I suddenly remember when mom died. I remember feeling so sad, like someone had ripped something from my chest that I never found since. I know I lay in my room for days, crying into my pillow. Why haven’t I cried now?

And did she ever cry? I think she did when she held mom’s necklace. Was she sad then? Did she miss her then? She held up that necklace and it shone like a string of tiny stars. She always wanted them. She always held them close. She promised me one, once.

But when mom died, Father gave her the stars.

I can hear the water now. It won’t be long. I wondered what I would think about when it came. I’m glad I didn’t think about the others. I’m glad I didn’t think about what happened or the men that came into my room after the incident. I’m glad I didn’t think about my trying to keep them out and them breaking down my door with their feet to get what they wanted.

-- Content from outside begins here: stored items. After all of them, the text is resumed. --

(** * HomeWorkDB: CRUD benchmark drivers (task-5.py, task-6.py)

    A shallow embedding of the two [DatabasePerformanceTester] classes.
    [task-5.py] is the baseline driver (no indexes, [LIMIT] without
    [ORDER BY]); [task-6.py] is the indexed driver ([ORDER BY id LIMIT],
    two secondary indexes, comparison report).

    The database, the wall clock, the random generator and the log file
    are the collaborators of the script.  They are modelled explicitly:
    the visible table, the identity sequence and the index catalogue are
    part of the state; what the script cannot control (clock readings,
    random draws, statement failures, the order of an unordered scan,
    whether the results file and stdout accept a line) is read from an
    environment of oracles. *)

From Stdlib Require Import ZArith List Bool Arith Lia String Ascii.
From Stdlib Require Import Permutation Sorted DecimalString SpecFloat.
Import ListNotations.

Local Open Scope string_scope.
Local Open Scope Z_scope.

(* ================================================================= *)
(** ** Python floats *)

(** A Python [float] is an IEEE 754 binary64 number. *)
Definition float := spec_float.

Definition prec : Z := 53.
Definition emax : Z := 1024.

(** [x - y], [x * y] on floats never raise. *)
Definition float_sub (x y : float) : float := SFsub prec emax x y.
Definition float_mul (x y : float) : float := SFmul prec emax x y.

Definition float_lt (x y : float) : bool := SFltb x y.

Definition float_is_zero (x : float) : bool :=
  match x with
  | S754_zero _ => true
  | _ => false
  end.

Definition float_sign (x : float) : bool :=
  match x with
  | S754_zero s | S754_infinity s | S754_finite s _ _ => s
  | S754_nan => false
  end.

(** [x] is a number (not NaN) whose sign bit is [s]. *)
Definition signed (s : bool) (x : float) : Prop :=
  match x with
  | S754_nan => False
  | _ => float_sign x = s
  end.

(** A finite float: a zero or a canonical binary64 number. *)
Definition float_finite (x : float) : bool :=
  match x with
  | S754_zero _ => true
  | S754_finite _ m e => bounded prec emax m e
  | _ => false
  end.

(** The float nearest to an integer literal such as [100]. *)
Definition float_of_Z (z : Z) : float := binary_normalize prec emax z 0 false.

Definition f0 : float := S754_zero false.
Definition f100 : float := Eval cbv in float_of_Z 100.

(** The float [n / d]; a literal such as [1.5] is [float_of_ratio 3 2]. *)
Definition float_of_ratio (n d : Z) : float :=
  SFdiv prec emax (float_of_Z n) (float_of_Z d).

(* ================================================================= *)
(** ** Exceptions and the state monad of the script *)

Inductive exn :=
| DatabaseError (msg : string)   (* psycopg2.Error and its subclasses *)
| ZeroDivisionError              (* float division by zero *)
| KeyError                       (* missing dict key *)
| OSError (msg : string)         (* the results file cannot be opened or written *)
| UnicodeEncodeError (msg : string).  (* stdout cannot encode the line *)

Inductive result (A : Type) :=
| Ok (a : A)
| Raise (e : exn).
Arguments Ok {A} a.
Arguments Raise {A} e.

(** [x / y] on floats: Python raises [ZeroDivisionError] when the divisor
    is [0.0] or [-0.0] and otherwise returns the IEEE quotient. *)
Definition float_div (x y : float) : result float :=
  if float_is_zero y then Raise ZeroDivisionError
  else Ok (SFdiv prec emax x y).

(* ================================================================= *)
(** ** String formatting *)

Definition str_of_Z (z : Z) : string := NilZero.string_of_int (Z.to_int z).

Fixpoint str_repeat (c : string) (n : nat) : string :=
  match n with
  | O => ""
  | S n' => c ++ str_repeat c n'
  end.

(** [{s:<w}]: left-justified in a field of width [w]; the padded texts
    are numbers and operation names, one byte per character. *)
Definition ljust (w : nat) (s : string) : string :=
  s ++ str_repeat " " (w - String.length s).

(** [{s:>w}]: right-justified in a field of width [w]. *)
Definition rjust (w : nat) (s : string) : string :=
  str_repeat " " (w - String.length s) ++ s.

(** Round-half-even of the non-negative rational [num / den]. *)
Definition round_half_even (num den : Z) : Z :=
  let q := num / den in
  let r := num mod den in
  match Z.compare (2 * r) den with
  | Lt => q
  | Gt => q + 1
  | Eq => if Z.even q then q else q + 1
  end.

(** [|x| * 10^p] rounded to an integer, for a finite [m * 2^e]. *)
Definition scaled_digits (p : nat) (m : positive) (e : Z) : Z :=
  let ten_p := 10 ^ Z.of_nat p in
  if 0 <=? e then Z.pos m * 2 ^ e * ten_p
  else round_half_even (Z.pos m * ten_p) (2 ^ (- e)).

(** The digits of the fixed-point presentation with [p] decimals. *)
Definition fixed_digits (p : nat) (n : Z) : string :=
  let ten_p := 10 ^ Z.of_nat p in
  let frac := str_of_Z (n mod ten_p) in
  match p with
  | O => str_of_Z n
  | _ => str_of_Z (n / ten_p) ++ "." ++
         str_repeat "0" (p - String.length frac) ++ frac
  end.

(** [format(x, '.pf')] without sign: the magnitude of [x]. *)
Definition float_magnitude (p : nat) (x : float) : string :=
  match x with
  | S754_zero _ => fixed_digits p 0
  | S754_infinity _ => "inf"
  | S754_nan => "nan"
  | S754_finite _ m e => fixed_digits p (scaled_digits p m e)
  end.

(** [{x:.pf}]: a minus sign for negative numbers only. *)
Definition format_f (p : nat) (x : float) : string :=
  (if float_sign x then "-" else "") ++ float_magnitude p x.

(** [{x:+.pf}]: the sign is always shown. *)
Definition format_plus_f (p : nat) (x : float) : string :=
  (if float_sign x then "-" else "+") ++ float_magnitude p x.

(* ================================================================= *)
(** ** Data model *)

(** A row of [performance_test (id SERIAL PRIMARY KEY, name VARCHAR(50),
    description TEXT, created_at TIMESTAMP)]. *)
Record Row := mkRow {
  row_id : Z;
  row_name : string;
  row_description : string;
  row_created_at : Z
}.

Definition ids (t : list Row) : list Z := map row_id t.

(** The primary key: no two rows share an id. *)
Definition table_ok (t : list Row) : Prop := NoDup (ids t).

(** Whether a [LIMIT] clause comes with [ORDER BY id] (task-6) or
    without (task-5). *)
Inductive ordering := Unordered | OrderById.

Inductive statement :=
| CreateIndexIfNotExists (idx col : string)
| DropIndexIfExists (idx : string)
| TruncateRestartIdentity
| InsertRow (name description : string) (created_at : Z)
| SelectLimit (o : ordering) (limit : Z)
| UpdateLimit (o : ordering) (limit : Z)
| DeleteLimit (o : ordering) (limit : Z).

(** What the database did for a statement that succeeded. *)
Inductive db_event :=
| EvCreateIndex (idx col : string)
| EvDropIndex (idx : string)
| EvTruncate
| EvInsert (r : Row)
| EvSelect (limit : Z) (rows : list Row)
| EvUpdate (limit : Z) (matched : list Z)
| EvDelete (limit : Z) (matched : list Z)
| EvCommit.

(** A journal entry: the event and the indexes in place when it ran. *)
Definition journal_entry : Type := db_event * list string.

(** How a use of the log sink fails: [open] or [write] on the results
    file raises [OSError], or [print] cannot encode the line. *)
Inductive sink_failure :=
| FileFails (msg : string)
| PrintFails (msg : string).

(** The collaborators' free choices. *)
Record Env := mkEnv {
  wall_clock : nat -> float;              (* k-th reading of time.time() *)
  calendar : nat -> Z;                    (* k-th reading of datetime.now() *)
  entropy : nat -> nat;                   (* k-th draw of the generator *)
  db_fault : nat -> option string;        (* failure of the k-th database call *)
  heap_order : nat -> list Row -> list Row; (* row order of an unordered scan *)
  sink_fault : nat -> option sink_failure (* failure of the k-th use of the log *)
}.

Record World := mkWorld {
  table : list Row;                 (* rows visible to the session *)
  next_id : Z;                      (* next value of the id sequence *)
  indexes : list string;            (* names of the secondary indexes *)
  cursor : option (list Row);       (* pending result set of the cursor *)
  journal : list journal_entry;     (* statements the database executed *)
  log_file : list string;           (* lines of the results file *)
  console : list string;            (* lines printed to stdout *)
  time_reads : nat;
  now_reads : nat;
  rng_reads : nat;
  db_calls : nat;
  sink_calls : nat
}.

Definition set_table (t : list Row) (w : World) : World :=
  mkWorld t (next_id w) (indexes w) (cursor w) (journal w) (log_file w)
          (console w) (time_reads w) (now_reads w) (rng_reads w) (db_calls w)
          (sink_calls w).
Definition set_next_id (n : Z) (w : World) : World :=
  mkWorld (table w) n (indexes w) (cursor w) (journal w) (log_file w)
          (console w) (time_reads w) (now_reads w) (rng_reads w) (db_calls w)
          (sink_calls w).
Definition set_indexes (ix : list string) (w : World) : World :=
  mkWorld (table w) (next_id w) ix (cursor w) (journal w) (log_file w)
          (console w) (time_reads w) (now_reads w) (rng_reads w) (db_calls w)
          (sink_calls w).
Definition set_cursor (c : option (list Row)) (w : World) : World :=
  mkWorld (table w) (next_id w) (indexes w) c (journal w) (log_file w)
          (console w) (time_reads w) (now_reads w) (rng_reads w) (db_calls w)
          (sink_calls w).
Definition record_event (e : db_event) (w : World) : World :=
  mkWorld (table w) (next_id w) (indexes w) (cursor w)
          (journal w ++ [(e, indexes w)])%list (log_file w)
          (console w) (time_reads w) (now_reads w) (rng_reads w) (db_calls w)
          (sink_calls w).
Definition set_log_file (l : list string) (w : World) : World :=
  mkWorld (table w) (next_id w) (indexes w) (cursor w) (journal w) l
          (console w) (time_reads w) (now_reads w) (rng_reads w) (db_calls w)
          (sink_calls w).
Definition set_console (l : list string) (w : World) : World :=
  mkWorld (table w) (next_id w) (indexes w) (cursor w) (journal w) (log_file w)
          l (time_reads w) (now_reads w) (rng_reads w) (db_calls w)
          (sink_calls w).
Definition tick_time (w : World) : World :=
  mkWorld (table w) (next_id w) (indexes w) (cursor w) (journal w) (log_file w)
          (console w) (S (time_reads w)) (now_reads w) (rng_reads w) (db_calls w)
          (sink_calls w).
Definition tick_now (w : World) : World :=
  mkWorld (table w) (next_id w) (indexes w) (cursor w) (journal w) (log_file w)
          (console w) (time_reads w) (S (now_reads w)) (rng_reads w) (db_calls w)
          (sink_calls w).
Definition tick_rng (w : World) : World :=
  mkWorld (table w) (next_id w) (indexes w) (cursor w) (journal w) (log_file w)
          (console w) (time_reads w) (now_reads w) (S (rng_reads w)) (db_calls w)
          (sink_calls w).
Definition tick_db (w : World) : World :=
  mkWorld (table w) (next_id w) (indexes w) (cursor w) (journal w) (log_file w)
          (console w) (time_reads w) (now_reads w) (rng_reads w) (S (db_calls w))
          (sink_calls w).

I’m glad I didn’t think about what things would be like had that great rock not punctured the hull. There was no use in wondering what the future would be like. I would never have one. Not after mom died.

I sit at the console, turning the dials and adjusting the frequency. There is only crackle. There has only ever been crackle down here.

I draw my legs tightly beneath my chin. I can still feel the water sloshing between my toes in my damp shoes. I wonder what it will be like when it’s over. I wonder if I’ll finally stop feeling so alone.

I close my eyes.

There is a pause–an unexpected silence. I hold my breath. Had I just imagined it?

I wait frozen on my chair.

I hear it again. It’s soft and indistinct but it causes my heart to race. I reach for the dials, turning them slowly.

Echo One. This is the HMS Ansun. Over.”

It repeats.

I reach instinctively for the microphone; my finger darts for the switch. But I pause.

Echo One. This is the HMS Ansun. Is anyone there? Over.”

I can hear the water getting closer. I can feel the cold of the deep rushing up from the sunken levels. I can feel the tireless march of oblivion thundering towards me. I move my hand, snatching the cord of the headphones and pulling it loose from the console.

I no longer hear the crackle.

I lean back, clutching the end of the headphones. I stare at the metal stub as if it has turned on me like all the others. Had I really heard the voice or had I imagined it? Was this how it was for the others when their footsteps made those frantic circles?

I close my eyes and wait for the water.

I had always wanted a star. But they were not mine to hold. They were hers and she had forgotten me down here in the depths.